Ya no contemplaba el rostro de su amigo Siddharta, sino que veía otras caras, muchas, una lagara hilera, un río de rostros, de centenares, de miles de facciones; todas venían y pasaban, y sin embargo, parecía que todas desfilaban a la vez, que se renovaban continuamente, y que al mismo tiempo eran Siddharta. Observó la cara de un pez, de una carpa, con la boca abierta por un inmenso dolor, de un pez moribundo, con los ojos sin vida…, vio la cara de un niño recién nacido, encarnada y llena de arrugas, a punto de echarse a llorar…, divisó el rostro de un asesino, le acechó mientras hundía un cuchillo en el cuerpo de una persona…, y al instante vislumbró a este criminal arrodillado y maniatado, y cómo el verdugo le decapitó con un golpe de espada…, distinguió los cuerpos de hombres y mujeres desnudos y en posturas de lucha, en un amor frenético…, entrevió cadáveres quietos, fríos, vacíos…, observó a los dioses, reconoció a Krishna y a Agni…, captó todas estas figuras y rostros en mil relaciones entre ellos, cada una en ayuda de la otra, amando, odiando, destruyendo y creando de nuevo. Cada figura era un querer morir, una confesión apasionada y dolorosa del carácter transitorio; pero ninguna moría, sólo cambiaban, siempre volvían a nacer con otro rostro nuevo, pero sin tiempo entre cara y cara… Y todas estas figuras descansaban, corrían, se creaban, flotaban, se reunían, y encima de todas ellas se mantenía continuamente algo débil, sin sustancia, pero a la vez existente, como un cristal fino o como hielo, como una piel transparente, una cáscara, un recipiente, un molde o un máscara de agua; y esa máscara sonreía, y se trataba del rostro sonriente de Siddharta, el que Govinda rozaba con sus labios en aquél momento.
Así vio Govinda esa sonrisa de la máscara, la sonrisa de la unidad por encima de las figuras, la sonrisa de la simultaneidad sobre las mil muertes y nacimientos; esa sonrisa de Siddharta era exactamente la misma del buda, serena, fina, impenetrable, quizá bondadosa, acaso irónica, siempre inteligente y múltiple, la sonrisa de Gotama que había contemplado cien veces con profundo respeto. Govinda lo sabía: así sonríen los que han alcanzado la perfección.

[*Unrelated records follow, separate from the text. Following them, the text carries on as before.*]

Lemma start_time_ok p s x : wp (on_host (_process_start_time p))
  (fun t => with_host s (fun y => later x y ∧ match t with Some t => ∃ st, procs y !! p = Some (st, t) | None => procs y !! p = None end))
  (fun _ _ => False) (s, x).
Proof.
  apply wp_host. unfold _process_start_time, or_missing. apply wp_catch, wp_bind. eapply wp_mono; [apply law_stat| |].
  - intros text y ([_ Hy] & st & t & f & Hp & -> & Hst & Ht). apply wp_bind, wp_lift, wp_bind, wp_lift. unfold nth_field. rewrite Ht.
    apply wp_ret. exists y. split_and!; [done|done|]. by exists st.
  - intros e y ([_ Hy] & He & Hp). unfold is_cls. rewrite He. apply wp_ret. exists y. by split_and!.
Qed.
Lemma terminate_ok fuel s x pid : ns_init_host_pid s = Some pid → ns_init_start_time s = Some birth → Z.to_nat WAIT_US < fuel →
  wp (_terminate_namespace cfg fuel) (fun _ => with_host s (gone pid)) (fun e _ => foreign e) (s, x).
Proof.
  intros Hpid Hbirth Hfuel. unfold _terminate_namespace. apply wp_locals. cbn [fst]. rewrite Hpid. apply wp_bind.
  eapply wp_mono; [apply start_time_ok| |done]. intros t ? (x1 & -> & Hx1 & Ht).
  destruct t as [t|]; [|apply wp_ret; exists x1; split; [done|]; intros st Hst; congruence]. rewrite Hbirth. destruct Ht as [st Ht].
  case_bool_decide as E; cbn [negb].
  2: { apply wp_ret. exists x1. split; [done|]. intros st' Hst'. rewrite Ht in Hst'. injection Hst' as _ <-. done. }
  injection E as ->. apply wp_bind. eapply wp_mono; [apply calm_host; [apply law_run|reflexivity]| |by intros e ? (? & _ & _ & ?)].
  intros rc ? (x2 & -> & _). apply wp_bind. eapply (wp_mono _ (fun _ => with_host s (fun _ => True)) _ (fun _ _ => False)); [| |done].
  { case_match; [|by apply wp_ret; exists x2]. apply wp_host. eapply wp_mono; [apply done_ok| |done]. intros b y _. by exists y. }
  intros b ? (x3 & -> & _). destruct b; cbn [negb]; [|by apply wp_raise]. apply wp_bind, wp_host. cbn [fst snd].
  eapply wp_mono; [apply (@ProcessWaitSpec.wait_exit_ok X (with_probe waits (done birth)) wait_laws fuel [pid] WAIT_US x3 Hfuel)| |done].
  cbn. intros left y (_ & Hgone & _). destruct left as [|p left]; [|by apply wp_raise]. apply wp_ret. exists y. split; [done|].
  apply (Hgone pid); [by left|by intros ?%not_elem_of_nil].
Qed.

Sin saber si existía el tiempo, si había pasado un segundo o cien años, desconociendo si eran realidad un Gotama, un Siddharta, si vivía el yo y el tú, alcanzado su interior por una flecha divina cuya herida es dulce, encantado y roto su corazón…, Govinda permaneció todavía un tiempo inclinado sobre el rostro bronceado de Siddharta, el que besara hacía un momento, el que fuera escenario de todas las transformaciones, de todos los orígenes, de todo lo existente.
Seguramente, para muchos budistas esos pequeños confetis que aún se pueden encontrar por las calles como vestigio de la noche de fin de año no son basura sin recoger, sino una puerta hacia la eternidad.